Nature Cell Biology3, 715 - 722 (2001)
Published online: 10 July 2001; | doi:10.1038/35087026
Triggering ubiquitination of a CDK inhibitor at origins of DNA replication
Laura Furstenthal1, 2, Craig Swanson1, 2, Brett K. Kaiser1, Adam G. Eldridge1
& Peter K. Jackson1
1
Departments of Pathology and Microbiology & Immunology, Stanford University School of Medicine, 300 Pasteur Drive, MC 5324, Palo Alto, California 94305-5324, USA
To ensure proper timing of the G1−S transition in the cell cycle, the cyclin E−Cdk2 complex, which is responsible for the initiation of DNA replication, is restrained by the p21Cip1/p27Kip1/p57Kip2 family of CDK (cyclin-dependent kinase) inhibitors in humans and by the related p27Xic1 protein in Xenopus.
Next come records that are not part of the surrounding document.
(** C10: [getSortedList] only appends to the lists it is given: what
    they held stays in front, in the same order, followed by the keys
    (the values) of the map in in-order, so each list grows by the size
    of the map; nothing of the tree, the size or the destroyed items
    changes; and when [treeSize] is 0 the function returns at once, the
    lists and the whole map (its notices included) being as they were. *)
Theorem getSortedList_only_appends m t (kl : option (list K)) (vl : option (list V)) :
  holds m [] t →
  treeSize m = Z.of_nat (length (entries t)) →
  returns (getSortedList kl vl) m (λ out m',
    out = ((λ ks, ks ++ keys t) <$> kl, (λ vs, vs ++ values t) <$> vl) ∧
    Z.of_nat (length (keys t)) = treeSize m ∧
    Z.of_nat (length (values t)) = treeSize m ∧
    store m' = store m ∧ treeRoot m' = treeRoot m ∧ treeSize m' = treeSize m ∧
    destroyed m' = destroyed m) ∧
  (treeSize m = 0 → getSortedList kl vl m = Some ((kl, vl), m)).
Proof.
  intros H Hsize. split; [|apply getSortedList_empty].
  eapply returns_mono; [by apply getSortedList_appends|].
  simpl. intros out m' (-> & ? & ? & ? & ? & _).
  rewrite length_keys, length_values. by split_and!.
Qed.

End Traversal.

(** * deleteNode and removeNode at a node with two children *)

Section TwoChildren.
#[local] Arguments unlinkNode_tree : simpl never.
#[local] Arguments leftmost : simpl never.
Context {K V : Type}.
Implicit Types (m : @atMap K V) (t l r : @tree K V) (cx : list (@frame K V)).

Lemma fits_focus cx t : (∃ h, fits h [] (plug cx t)) → ∃ h, fits h cx t.
Proof.
  revert t. induction cx as [|f cx IH]; intros t Hf; [done|].
  simpl in Hf. apply IH in Hf as [h Hf]. destruct f; simpl in Hf.
  - by eapply fits_down_l.
  - by eapply fits_down_r.
Qed.

Lemma modify_focus m cx a c l k v r f c' k' v' :
  holds m cx (Node a c l k v r) →
  f (AtMapNode (root l) (root r) (ctx_addr cx) c k v)
    = AtMapNode (root l) (root r) (ctx_addr cx) c' k' v' →
  ∃ m', modify a f m = Some (tt, m') ∧
        holds m' cx (Node a c' l k' v' r) ∧ aside m' = aside m.
Proof.
  intros H Hf.
  destruct (returns_modify_content m cx a c l k v r f c' k' v'
              (λ _ m', holds m' cx (Node a c' l k' v' r) ∧ aside m' = aside m) H Hf)
    as ([] & m' & Hrun & HQ); [done|].
  by exists m'.
Qed.

(** The exchange of the keys and of the values between a node and the
    leftmost node [s] of its right subtree. *)
Lemma swap_items_focus m cx cx2 a c l k v s sc sk sv sr :
  holds m (cx2 ++ InRight a c l k v :: cx) (Node s sc Leaf sk sv sr) →
  ∃ m4,
    holds m4 (cx2 ++ InRight a c l sk sv :: cx) (Node s sc Leaf k v sr) ∧
    aside m4 = aside m ∧
    ∀ A (rest : M A),
      (modify a (set_nodeKey sk);; modify s (set_nodeKey k);;
       modify a (set_nodeValue sv);; modify s (set_nodeValue v);; rest) m
      = rest m4.
Proof.
  intros H.
  apply holds_app, holds_up_r in H.
  destruct (modify_focus m cx a c _ k v _ (set_nodeKey sk) c sk v H eq_refl)
    as (m1 & Hm1 & H1 & Ha1).
  apply holds_down_r, holds_app in H1.
  destruct (modify_focus m1 _ s sc _ sk sv _ (set_nodeKey k) sc k sv H1 eq_refl)
    as (m2 & Hm2 & H2 & Ha2).
  apply holds_app, holds_up_r in H2.
  destruct (modify_focus m2 cx a c _ sk v _ (set_nodeValue sv) c sk sv H2 eq_refl)
    as (m3 & Hm3 & H3 & Ha3).
  apply holds_down_r, holds_app in H3.
  destruct (modify_focus m3 _ s sc _ k sv _ (set_nodeValue v) sc k v H3 eq_refl)
    as (m4 & Hm4 & H4 & Ha4).
  exists m4. split; [done|]. split; [congruence|].
  intros A rest. unfold mbind, M_bind. by rewrite Hm1, Hm2, Hm3, Hm4.
Qed.

(** With at most one child, [deleteNode] and [removeNode] do not call
    themselves. *)
Lemma unlinkNode_no_left (d : bool) calls fuel m cx s sc k v sr :
  holds m cx (Node s sc Leaf k v sr) →
  unlinkNode d (S calls) fuel s m = unlinkNode d 1 fuel s m.
Proof.
  intros H. cbn [unlinkNode]. unfold mbind, M_bind.
  rewrite (getChildType_focus _ _ _ _ _ _ _ _ H), (load_focus _ _ _ _ _ _ _ _ H).
  cbn [leftChild rightChild root]. by destruct sr.
Qed.
(* ===== verification/CStdlib.v ===== *)
(** * The parts of the C and C++ standard library the sources call

    [std::string::find]/[substr], [std::to_string], [std::stoi], [snprintf]
    into a bounded buffer, and [sprintf] and [sscanf] of one [int], as the
    formats of master_config.json use them. *)

From S2P Require Import Prelude.

(** [time(NULL)]. *)
Class Clock (K : Type) := { sys_time : K → Z * K }.

(** ** [std::string] *)

Fixpoint prefixb (p s : bytes) : bool :=
  match p, s with
  | [], _ => true
  | c :: p', d :: s' => bool_decide (c = d) && prefixb p' s'
  | _ :: _, [] => false
  end.

(** [s.find(p)]: the first position, [None] for [npos]. *)
Fixpoint find (p s : bytes) : option nat :=
  if prefixb p s then Some O
  else match s with
       | [] => None
       | _ :: s' => S <$> find p s'
       end.

(** [s.find(p, pos)]. *)
Definition find_from (p s : bytes) (pos : nat) : option nat :=
  if (length s <? pos)%nat then None else (λ n, pos + n)%nat <$> find p (drop pos s).

Definition contains (p s : bytes) : bool := bool_decide (is_Some (find p s)).

(** [s.substr(pos)] throws when [pos > size()]. *)
Definition substr {T} (s : bytes) (pos : Z) : M T bytes :=
  if (0 <=? pos) && (pos <=? zlen s) then ret (zdrop pos s) else throw out_of_range.

Lemma prefixb_spec p s : prefixb p s = true ↔ ∃ t, s = p ++ t.
Proof.
  revert s. induction p as [|c p IH]; intros s.
  - cbn. split; [eauto|done].
  - destruct s as [|d s]; cbn; [split; [done|by intros [t ?]]|].
    rewrite andb_true_iff, bool_decide_eq_true, IH. split.
    + intros [-> [t ->]]. eauto.
    + intros [t [= -> ->]]. eauto.
Qed.

Lemma find_Some p s n : find p s = Some n →
  ∃ t, drop n s = p ++ t ∧ (n ≤ length s)%nat.
Proof.
  revert n. induction s as [|d s IH]; intros n; cbn.
  - destruct (prefixb p []) eqn:Hp; [|done]. intros [= <-].
    apply prefixb_spec in Hp as [t ->]. eauto.
  - destruct (prefixb p (d :: s)) eqn:Hp.
    + intros [= <-]. apply prefixb_spec in Hp as [t Ht]. exists t. split; [done|lia].
    + destruct (find p s) as [m|] eqn:Hm; [|done]. cbn. intros [= <-].
      destruct (IH m eq_refl) as (t & ? & ?). exists t. cbn. split; [done|lia].
Qed.

(** Single characters: [find] stops at the first occurrence. *)
Lemma find_char_app c (s t : bytes) : c ∉ s → find [c] (s ++ c :: t) = Some (length s).
Proof.
  induction s as [|d s IH]; intros Hs; cbn.
  - by rewrite bool_decide_eq_true_2.
  - apply not_elem_of_cons in Hs as [Hd Hs].
    rewrite bool_decide_eq_false_2 by done. cbn. by rewrite IH.
Qed.

Lemma find_char_None c (s : bytes) : find [c] s = None ↔ c ∉ s.
Proof.
  induction s as [|d s IH]; cbn.
  - split; [intros _; apply not_elem_of_nil|done].
  - rewrite not_elem_of_cons. case_bool_decide; cbn; [split; [done|by intros [??]]|].
    rewrite fmap_None, IH. split; [by split|by intros [??]].
Qed.

(** [snprintf(buf, size, ...)] of the text [s]: what the buffer holds before
    its terminator. *)
Definition snprintf (size : Z) (s : bytes) : bytes := ztake (size - 1) s.

(** ** Decimal output *)

Definition digit (n : Z) : ascii := char_of (48 + n).

(** Digits of [n >= 0], most significant first, before [acc]. *)
Fixpoint dec_digits (fuel : nat) (n : Z) (acc : bytes) : bytes :=
  match fuel with
  | O => acc
  | S f =>
      let acc' := digit (n mod 10) :: acc in
      if n / 10 =? 0 then acc' else dec_digits f (n / 10) acc'
  end.

(** One digit per bit is always enough. *)
Definition dec_fuel (n : Z) : nat := S (Z.to_nat (Z.log2 n)).
Definition dec_nonneg (n : Z) : bytes := dec_digits (dec_fuel n) n [].

Definition to_string (n : Z) : bytes :=
  if n <? 0 then "-"%char :: dec_nonneg (- n) else dec_nonneg n.

(** ** Decimal input: [std::stoi] *)

Definition isspace (c : ascii) : bool :=
  let n := uchar c in (n =? 32) || ((9 <=? n) && (n <=? 13)).
Definition isdigit (c : ascii) : bool := (48 <=? uchar c) && (uchar c <=? 57).
Definition digit_value (c : ascii) : Z := uchar c - 48.

Fixpoint skip_space (s : bytes) : bytes :=
  match s with
  | c :: s' => if isspace c then skip_space s' else s
  | [] => []
  end.

(** The longest run of digits: its value, its length, what follows. *)
Fixpoint scan_digits (s : bytes) (v : Z) (k : nat) : Z * nat * bytes :=
  match s with
  | c :: s' => if isdigit c then scan_digits s' (10 * v + digit_value c) (S k) else (v, k, s)
  | [] => (v, k, [])
  end.

Definition scan_sign (s : bytes) : bool * bytes :=
  match s with
  | "-"%char :: s' => (true, s')
  | "+"%char :: s' => (false, s')
  | _ => (false, s)
  end.

Definition stoi {T} (s : bytes) : M T Z :=
  let '(neg, s1) := scan_sign (skip_space s) in
  let '(v, k, _) := scan_digits s1 0 0 in
  match k with
  | O => throw invalid_argument
  | S _ =>
      let n := if neg then - v else v in
      if (n <? INT_MIN) || (INT_MAX <? n) then throw out_of_range else ret n
  end.

Lemma digit_ok n : 0 ≤ n < 10 → uchar (digit n) = 48 + n.
Proof. intros. unfold digit. rewrite uchar_char_of. apply wrap_small. lia. Qed.

Lemma isdigit_digit n : 0 ≤ n < 10 → isdigit (digit n) = true.
Proof. intros. unfold isdigit. rewrite digit_ok by done. apply andb_true_intro. lia. Qed.

Lemma digit_value_digit n : 0 ≤ n < 10 → digit_value (digit n) = n.
Proof. intros. unfold digit_value. rewrite digit_ok by done. lia. Qed.

Definition digits_only (s : bytes) : Prop := Forall (λ c, isdigit c = true) s.

(** What the digits written for [n] are worth to the scanner. *)
Lemma scan_dec_digits fuel n acc v k :
  0 ≤ n → n < 2 ^ Z.of_nat fuel → (0 < fuel)%nat → 
  ∃ m, (0 < m)%nat ∧ scan_digits (dec_digits fuel n acc) v k
       = scan_digits acc (v * 10 ^ Z.of_nat m + n) (k + m).
Proof.
  revert n acc v k. induction fuel as [|f IH]; intros n acc v k Hn Hf Hpos; [lia|].
  cbn [dec_digits]. pose proof (Z.mod_pos_bound n 10 ltac:(lia)).
  pose proof (Z.div_mod n 10 ltac:(lia)) as Hdm.
  destruct (Z.eqb_spec (n / 10) 0) as [Hz|Hz].
  - exists 1%nat. split; [lia|]. cbn [scan_digits].
    rewrite isdigit_digit, digit_value_digit by done.
    f_equal; [|lia]. change (10 ^ Z.of_nat 1) with 10. lia.
  - assert (0 < n / 10) by (pose proof (Z.div_pos n 10); lia).
    assert (Hf' : n / 10 < 2 ^ Z.of_nat f).
    { rewrite Nat2Z.inj_succ, Z.pow_succ_r in Hf by lia. apply Z.div_lt_upper_bound; lia. }
    assert ((0 < f)%nat) by (destruct f; [cbn in Hf'; lia|lia]).
    destruct (IH (n / 10) (digit (n mod 10) :: acc) v k) as (m & Hm & ->); [lia..|].
    exists (S m). split; [lia|]. cbn [scan_digits].
    rewrite isdigit_digit, digit_value_digit by done. f_equal; [|lia].
    rewrite Nat2Z.inj_succ, Z.pow_succ_r by lia. lia.
Qed.

Lemma dec_fuel_enough n : 0 ≤ n → n < 2 ^ Z.of_nat (dec_fuel n).
Proof.
  intros Hn. unfold dec_fuel. destruct (decide (n = 0)) as [->|]; [done|].
  pose proof (Z.log2_spec n ltac:(lia)) as [_ Hl]. pose proof (Z.log2_nonneg n).
  rewrite Nat2Z.inj_succ, Z2Nat.id by lia. done.
Qed.

Lemma scan_dec_nonneg n t : 0 ≤ n → (∀ c t', t = c :: t' → isdigit c = false) →
  ∃ m, scan_digits (dec_nonneg n ++ t) 0 0 = (n, S m, t).
Proof.
  intros Hn Ht.
  assert (Happ : ∀ f n acc t, dec_digits f n acc ++ t = dec_digits f n (acc ++ t)).
  { clear. induction f as [|f IH]; intros n acc t; cbn; [done|]. case_match; [done|].
    by rewrite IH. }
  unfold dec_nonneg. rewrite Happ. cbn [app].
  destruct (scan_dec_digits (dec_fuel n) n t 0 0) as ([|m] & Hm & ->);
    [done|by apply dec_fuel_enough|unfold dec_fuel; lia|lia|].
  exists m. cbn [Nat.add]. rewrite Z.mul_0_l, Z.add_0_l.
  destruct t as [|c t']; cbn [scan_digits]; [done|]. by rewrite (Ht c t').
Qed.

Lemma dec_digits_only f n acc : 0 ≤ n → digits_only acc → digits_only (dec_digits f n acc).
Proof.
  revert n acc. induction f as [|f IH]; intros n acc Hn Ha; cbn; [done|].
  assert (digits_only (digit (n mod 10) :: acc)).
  { constructor; [|done]. apply isdigit_digit. apply Z.mod_pos_bound. lia. }
  case_match; [done|]. apply IH; [apply Z.div_pos; lia|done].
Qed.

Lemma dec_nonneg_cons n : 0 ≤ n → ∃ c s, dec_nonneg n = c :: s ∧ isdigit c = true.
Proof.
  intros Hn. pose proof (dec_digits_only (dec_fuel n) n [] Hn (Forall_nil_2 _)) as Hd.
  destruct (scan_dec_nonneg n [] Hn) as [m Hm]; [done|]. rewrite app_nil_r in Hm.
  fold (dec_nonneg n) in Hd. destruct (dec_nonneg n) as [|c s]; [done|].
  inversion Hd; subst. eauto.
Qed.

Lemma isdigit_sound c : isdigit c = true → 48 ≤ uchar c ≤ 57.
Proof. unfold isdigit. intros H. zify_bools. lia. Qed.

Lemma digit_not_space c : isdigit c = true → isspace c = false.
Proof.
  intros H%isdigit_sound. unfold isspace. apply orb_false_intro; [lia|].
  apply andb_false_iff. right. lia.
Qed.

Lemma digit_no_sign c s : isdigit c = true → scan_sign (c :: s) = (false, c :: s).
Proof.
  intros H%isdigit_sound. unfold scan_sign.
  destruct c as [[] [] [] [] [] [] [] []]; vm_compute in H; try done; destruct H; done.
Qed.

(** [std::stoi] inverts [std::to_string], whatever follows the number. *)
Lemma stoi_to_string {T} n t (st : T) : INT_MIN ≤ n ≤ INT_MAX →
  (∀ c t', t = c :: t' → isdigit c = false) →
  stoi (to_string n ++ t) st = Ret n st.
Proof.
  intros Hn Ht. unfold stoi, to_string.
  assert (Hr : (n <? INT_MIN) || (INT_MAX <? n) = false).
  { apply orb_false_intro; apply Z.ltb_ge; lia. }
  destruct (Z.ltb_spec n 0) as [Hneg|Hpos].
  - destruct (scan_dec_nonneg (- n) t ltac:(lia) Ht) as [m Hm].
    cbn [app skip_space]. change (isspace "-"%char) with false. cbn [scan_sign].
    rewrite Hm. rewrite Z.opp_involutive, Hr. done.
  - destruct (scan_dec_nonneg n t Hpos Ht) as [m Hm].
    destruct (dec_nonneg_cons n Hpos) as (c & s & Hc & Hd).
    rewrite Hc in *. cbn [app skip_space]. rewrite digit_not_space by done.
    rewrite digit_no_sign by done. cbn [app] in Hm. rewrite Hm, Hr. done.
Qed.

Lemma to_string_inj m n : INT_MIN ≤ m ≤ INT_MAX → INT_MIN ≤ n ≤ INT_MAX →
  to_string m = to_string n → m = n.
Proof.
  intros Hm Hn E. pose proof (stoi_to_string m [] tt Hm ltac:(done)) as H1.
  pose proof (stoi_to_string n [] tt Hn ltac:(done)) as H2. rewrite E in H1. congruence.
Qed.

Lemma length_dec_digits fuel : ∀ n acc (k : nat), 0 ≤ n < 10 ^ Z.of_nat (S k) →
  (length (dec_digits fuel n acc) ≤ S k + length acc)%nat.
Proof.
  induction fuel as [|f IH]; intros n acc k Hn; cbn [dec_digits]; [lia|].
  destruct (Z.eqb_spec (n / 10) 0) as [|Hd]; [cbn; lia|].
  destruct k as [|k].
  { destruct Hd. apply Z.div_small. change (10 ^ Z.of_nat 1) with 10 in Hn. lia. }
  rewrite (IH _ _ k); [cbn; lia|]. split; [apply Z.div_pos; lia|].
  apply Z.div_lt_upper_bound; [lia|]. rewrite <-Z.pow_succ_r by lia.
  replace (Z.succ (Z.of_nat (S k))) with (Z.of_nat (S (S k))) by lia. lia.
Qed.

(** A non-negative [int] prints in at most ten digits. *)
Lemma zlen_to_string n : 0 ≤ n ≤ INT_MAX → zlen (to_string n) ≤ 10.
Proof.
  intros Hn. unfold to_string, dec_nonneg, zlen. rewrite (proj2 (Z.ltb_ge _ _)) by lia.
  pose proof (length_dec_digits (dec_fuel n) n [] 9). unfold INT_MAX in Hn.
  change (10 ^ Z.of_nat 10) with 10000000000 in *. cbn [length] in *. lia.
Qed.

Lemma snprintf_fits size s : zlen s < size → snprintf size s = s.
Proof. intros. unfold snprintf, ztake, zlen in *. apply take_ge. lia. Qed.

(** ** Formatted output and input of one [int]

    The formats of the program hold literal text and one [%i] or [%d] (or [%u]
    of a non-negative number).  [None] stands for undefined behaviour, a
    conversion without an argument, and for the conversions that are not
    modelled. *)

Definition is_conv (c : ascii) : bool :=
  bool_decide (c = "i"%char) || bool_decide (c = "d"%char) || bool_decide (c = "u"%char).

(** [sprintf(buf, fmt, n)]; [arg] is the argument not yet consumed. *)
Fixpoint sprintf_int (fmt : bytes) (arg : option Z) : option bytes :=
  match fmt with
  | [] => Some []
  | c :: fmt' =>
      if bool_decide (c = "%"%char) then
        match fmt' with
        | d :: fmt'' =>
            if bool_decide (d = "%"%char) then (cons d) <$> sprintf_int fmt'' arg
            else if is_conv d then
              match arg with
              | Some n => (app (to_string n)) <$> sprintf_int fmt'' None
              | None => None
              end
            else None
        | [] => None
        end
      else (cons c) <$> sprintf_int fmt' arg
  end.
Activation of cyclin E−Cdk2 is linked to the ubiquitination of human p27Kip1 or Xenopus p27Xic1 by SCF (for Skp1−Cullin−F-box protein) ubiquitin ligases. For human p27Kip1, ubiquitination requires direct phosphorylation by cyclin E−Cdk2. We show here that Xic1 ubiquitination does not require phosphorylation by cyclin E−Cdk2, but it does require nuclear accumulation of the Xic1−cyclin E−Cdk2 complex and recruitment of this complex to chromatin by the origin-recognition complex together with Cdc6 replication preinitiation factors; it also requires an activation step necessitating cyclin E−Cdk2-kinase and SCF ubiquitin-ligase activity, and additional factors associated with mini-chromosome maintenance proteins, including the inactivation of geminin. Components of the SCF ubiquitin-ligase complex, including Skp1 and Cul1, are also recruited to chromatin through cyclin E−Cdk2 and the preinitiation complex. Thus, activation of the cyclin E−Cdk2 kinase and ubiquitin-dependent destruction of its inhibitor are spatially constrained to the site of a properly assembled preinitiation complex.